§ **Supplied information**
= = = = =

(* ===== verification/FwEvent.v ===== *)
(** * FwEvent: events of a watched overlay

    Models [src/pkg/fswatch]: [event.go] (masks and events) and [overlay.go] and
    [overlay_parser.go] (the layers of an overlay mount, and how they are read from
    [/proc/self/mountinfo]).  A pointer to an overlay, a layer or a process is modelled by the
    value: nothing changes them once they are made. *)
From S2P Require Import Prelude GoStd GoPath DsTypes.

(** ** Strings *)

(** [strings.SplitN(s, sep, 2)]: the one or two parts *)
Fixpoint str_cut (sep s : string) : option (string * string) :=
  if has_prefix s sep then Some (EmptyString, str_drop (String.length sep) s)
  else match s with
       | EmptyString => None
       | String a s' => (λ p, (String a p.1, p.2)) <$> str_cut sep s'
       end.

(** [strings.Fields(s)], with the bytes of the field at which it is *)
Fixpoint fields_fuel (fuel : nat) (field s : string) : list string :=
  let flush rest := if decide (field = EmptyString) then rest else field :: rest in
  match fuel, s with
  | S fuel, String a s' =>
      match List.find (has_prefix s) utf8_spaces with
      | Some sp => flush (fields_fuel fuel EmptyString (trim_prefix s sp))
      | None => fields_fuel fuel (field +:+ char_str a) s'
      end
  | _, _ => flush []
  end.
Definition str_fields (s : string) : list string := fields_fuel (String.length s) EmptyString s.

(** [strings.HasSuffix(s, p)] *)
Definition has_suffix (s p : string) : bool := has_prefix (String.rev s) (String.rev p).

(** [strings.Contains(s, p)] *)
Definition str_contains (s p : string) : bool := match str_cut p s with Some _ => true | None => false end.
(** The creation time of the last layer that has one *)
Definition last_created (layers : list Layer) : option gotime :=
  head (omap (λ l, ly_History l ≫= lh_CreatedAt) (rev layers)).

Section annotation.
Context {S : Type} `{Clock S, GoRange} (format_rfc3339 : gotime → string).

Definition resolveCreatedAt (a : Artifact) (s : S) : gotime :=
  let fallback := match last_created (ar_Layers a) with Some t => t | None => time_Now s end in
  match ar_Metadata a !! MetaKeySourceDateEpoch with
  | None => fallback
  | Some raw => if decide (raw ≠ [] ∧ (0 < parseUnixSecs (bytes_str raw))%Z) then time_Unix (parseUnixSecs (bytes_str raw)) else fallback
  end.

Definition buildIncoming (o : AnnotationTransformerOptions) (a : Artifact) (s : S) : gmap string string :=
  if ao_InjectCreatedAt o then
    match ao_StaticAnnotations o !! AnnotationCreated with
    | Some _ => ao_StaticAnnotations o
    | None => <[AnnotationCreated := format_rfc3339 (resolveCreatedAt a s)]> (ao_StaticAnnotations o)
    end
  else ao_StaticAnnotations o.

Definition allowed (o : AnnotationTransformerOptions) (key : string) : bool := existsb (has_prefix key) (ao_AllowedPrefixes o).

(** The annotations that are left after the filter, which makes a new map *)
Definition filter_incoming (o : AnnotationTransformerOptions) (incoming : gmap string string) : gmap string string :=
  if decide (ao_AllowedPrefixes o = []) then incoming else list_to_map (filter (λ kv, allowed o kv.1 = true) (map_range incoming)).

Fixpoint merge_loop (strategy : MergeStrategy) (incoming : list (string * string)) (annotations : gmap string string) : result (gmap string string) :=
  match incoming with
  | [] => Ok annotations
  | (k, v) :: incoming =>
      match annotations !! k, strategy with
      | None, _ => merge_loop strategy incoming (<[k := v]> annotations)
      | Some _, MergeStrategyPreserve => merge_loop strategy incoming annotations
      | Some existing, MergeStrategyError => Err (EText ["annotation-injector: collision on key"; k; existing; v])
      | Some _, MergeStrategyOverwrite => merge_loop strategy incoming (<[k := v]> annotations)
      end
  end.

Definition annotation_Transform (o : AnnotationTransformerOptions) (a : Artifact) : io S (option Artifact) := λ s,
  let incoming := buildIncoming o a s in
  if decide (incoming = ∅) then (Ok (Some a), s)
  else
    let incoming := filter_incoming o incoming in
    if decide (incoming = ∅) then (Ok (Some a), s)
    else match merge_loop (ao_Strategy o) (map_range incoming) (ar_Annotations a) with
         | Err e => (Err e, s)
         | Ok m => (Ok (Some (set_annotations m a)), s)
         end.

Definition NewAnnotationTransformer (options : list AnnotationTransformerOption) : Transformer S :=
  mkTransformer "annotation-injector" PriorityAnnotation (annotation_Transform (foldl (λ o f, f o) (mkAnnotationOptions ∅ false MergeStrategyOverwrite []) options)).
End annotation.

(** ** [attestation.go] *)

(** The set of kinds as a list *)
Record AttestationTransformerOptions := mkAttestationOptions {
  to_AllowedKinds : list AttestationKind;
  to_DeniedPredicateTypes : list string;
  to_RequirePayload : bool;
  to_DeduplicateByPath : bool;
}.

Definition AttestationTransformerOption : Type := AttestationTransformerOptions → AttestationTransformerOptions.
Definition WithAllowedKinds (kinds : list AttestationKind) : AttestationTransformerOption := λ o,
  mkAttestationOptions kinds (to_DeniedPredicateTypes o) (to_RequirePayload o) (to_DeduplicateByPath o).
Definition WithDeniedPredicateType (prefix : string) : AttestationTransformerOption := λ o,
  mkAttestationOptions (to_AllowedKinds o) (to_DeniedPredicateTypes o ++ [prefix]) (to_RequirePayload o) (to_DeduplicateByPath o).
Definition WithRequirePayload (v : bool) : AttestationTransformerOption := λ o,
  mkAttestationOptions (to_AllowedKinds o) (to_DeniedPredicateTypes o) v (to_DeduplicateByPath o).
Definition WithDeduplicateByPath (v : bool) : AttestationTransformerOption := λ o,
  mkAttestationOptions (to_AllowedKinds o) (to_DeniedPredicateTypes o) (to_RequirePayload o) v.

Section attestation.
Context (o : AttestationTransformerOptions).

Definition validate (att : AttestationRecord) : option error :=
  if decide (at_Path att = EmptyString ∧ at_Kind att ≠ AttestationKindBundle) then Some (EText ["attestation has empty path"])
  else if decide (to_RequirePayload o = true ∧ trim_space (bytes_str (at_Payload att)) = EmptyString)
  then Some (EText ["attestation has empty payload"; at_Path att]) else None.

Definition allowKind (k : AttestationKind) : bool :=
  if decide (to_AllowedKinds o = []) then true else bool_decide (k ∈ to_AllowedKinds o).

Definition denyPredicate (pt : string) : bool := existsb (has_prefix pt) (to_DeniedPredicateTypes o).

Fixpoint attestation_loop (atts : list AttestationRecord) (seen : gset string) (kept : list AttestationRecord) : result (list AttestationRecord) :=
  match atts with
  | [] => Ok kept
  | att :: atts =>
      match validate att with
      | Some e => Err e
      | None =>
          if negb (allowKind (at_Kind att)) then attestation_loop atts seen kept
          else if denyPredicate (at_PredicateType att) then attestation_loop atts seen kept
          else if to_DeduplicateByPath o then
            if decide (at_Path att ∈ seen) then attestation_loop atts seen kept
            else attestation_loop atts ({[at_Path att]} ∪ seen) (kept ++ [att])
          else attestation_loop atts seen (kept ++ [att])
      end
  end.

Definition attestation_Transform {S} (a : Artifact) : io S (option Artifact) :=
  if decide (ar_Attestations a = []) then io_ret (Some a)
  else let! kept := io_of (attestation_loop (ar_Attestations a) ∅ []) in io_ret (Some (set_attestations kept a)).
End attestation.

Definition NewAttestationTransformer {S} (options : list AttestationTransformerOption) : Transformer S :=
  mkTransformer "attestation-filter" PriorityAttestation (attestation_Transform (foldl (λ o f, f o) (mkAttestationOptions [] [] false false) options)).
(* ===== verification/ExImage.v ===== *)
(** * ExImage: the exporter of container images

    Models [src/plugins/exporter/exporter/containerimage]: the options ([exporter.go]), the blobs
    that it writes ([writer.go]) and an export ([instance.go]).  [encoding/json] is a parameter, of
    which the theorems assume that reading inverts writing. *)
From S2P Require Import Prelude GoStd GoNum Sha256 ExTypes.
#[local] Open Scope io_scope.

(** ** [exporter.go] *)

Definition OptKeyName : string := "name".
Definition OptKeyPush : string := "push".
Definition OptKeyPushByDigest : string := "push-by-digest".
Definition OptKeyInsecure : string := "registry.insecure".
Definition OptKeyStore : string := "store".
Definition OptKeyOCITypes : string := "oci-mediatypes".
Definition OptKeyOCIArtifact : string := "oci-artifact".
Definition OptKeyCompression : string := "compression".
Definition OptKeyCompressionLevel : string := "compression-level".
Definition OptKeyForceCompression : string := "force-compression".
Definition OptKeySourceDateEpoch : string := "source-date-epoch".
Definition OptKeyRewriteTimestamp : string := "rewrite-timestamp".
Definition OptKeyForceInlineAttest : string := "attestation-inline".
Definition OptKeyPreferNondistLayers : string := "prefer-nondist-layers".
Definition OptKeyNameCanonical : string := "name-canonical".
Definition OptKeyDanglingPrefix : string := "dangling-name-prefix".
Definition OptKeyUnpack : string := "unpack".

Definition CompressionGzip : string := "gzip".
Definition compressions : list string := ["uncompressed"; CompressionGzip; "zstd"; "estargz"].

(** [ExtraAnnotations], which nothing reads or writes, is left out. *)
Record Config := mkConfig {
  cf_ImageName : string;
  cf_Push : bool;
  cf_PushByDigest : bool;
  cf_Insecure : bool;
  cf_Store : bool;
  cf_OCITypes : bool;
  cf_OCIArtifact : bool;
  cf_Compression : string;
  cf_CompressionLevel : Z;
  cf_ForceCompression : bool;
  cf_RewriteTimestamp : bool;
  cf_ForceInlineAttestations : bool;
  cf_PreferNondistributableLayers : bool;
  cf_NameCanonical : bool;
  cf_DanglingPrefix : string;
  cf_Unpack : bool;
}.

Definition DefaultConfig : Config :=
  mkConfig EmptyString false false false true true false CompressionGzip 0 false false true false false EmptyString false.

(** [strconv.ParseBool] *)
Definition ParseBool (v : string) : option bool :=
  if decide (v ∈ ["1"; "t"; "T"; "true"; "TRUE"; "True"]) then Some true
  else if decide (v ∈ ["0"; "f"; "F"; "false"; "FALSE"; "False"]) then Some false else None.

Definition parseBoolOrTrue (v : string) : result bool :=
  if decide (v = EmptyString) then Ok true
  else match ParseBool v with Some b => Ok b | None => Err (EText ["expected bool, got"; v]) end.

Definition parseBoolOrDefault (v : string) (def : bool) : result bool := if decide (v = EmptyString) then Ok def else parseBoolOrTrue v.

Definition parseInt (key v : string) : result Z :=
  match ParseInt v with Some n => Ok n | None => Err (NewOptionError key v "expected integer") end.

Definition parseCompression (v : string) : result string :=
  if decide (v ∈ compressions) then Ok v else if decide (v = EmptyString) then Ok CompressionGzip else Err (EText ["unknown compression type"; v]).

Definition on_ok {A B} (f : A → B) (r : result A) : result B := match r with Ok a => Ok (f a) | Err e => Err e end.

= = = = =

§ **Problem details**
Above are the records; please copy exactly their first line and each line after it through the line containing "Definition str_fields (s", and no line after that.

§ **Expected answer**
(* ===== verification/FwEvent.v ===== *)
(** * FwEvent: events of a watched overlay

    Models [src/pkg/fswatch]: [event.go] (masks and events) and [overlay.go] and
    [overlay_parser.go] (the layers of an overlay mount, and how they are read from
    [/proc/self/mountinfo]).  A pointer to an overlay, a layer or a process is modelled by the
    value: nothing changes them once they are made. *)
From S2P Require Import Prelude GoStd GoPath DsTypes.

(** ** Strings *)

(** [strings.SplitN(s, sep, 2)]: the one or two parts *)
Fixpoint str_cut (sep s : string) : option (string * string) :=
  if has_prefix s sep then Some (EmptyString, str_drop (String.length sep) s)
  else match s with
       | EmptyString => None
       | String a s' => (λ p, (String a p.1, p.2)) <$> str_cut sep s'
       end.

(** [strings.Fields(s)], with the bytes of the field at which it is *)
Fixpoint fields_fuel (fuel : nat) (field s : string) : list string :=
  let flush rest := if decide (field = EmptyString) then rest else field :: rest in
  match fuel, s with
  | S fuel, String a s' =>
      match List.find (has_prefix s) utf8_spaces with
      | Some sp => flush (fields_fuel fuel EmptyString (trim_prefix s sp))
      | None => fields_fuel fuel (field +:+ char_str a) s'
      end
  | _, _ => flush []
  end.
Definition str_fields (s : string) : list string := fields_fuel (String.length s) EmptyString s.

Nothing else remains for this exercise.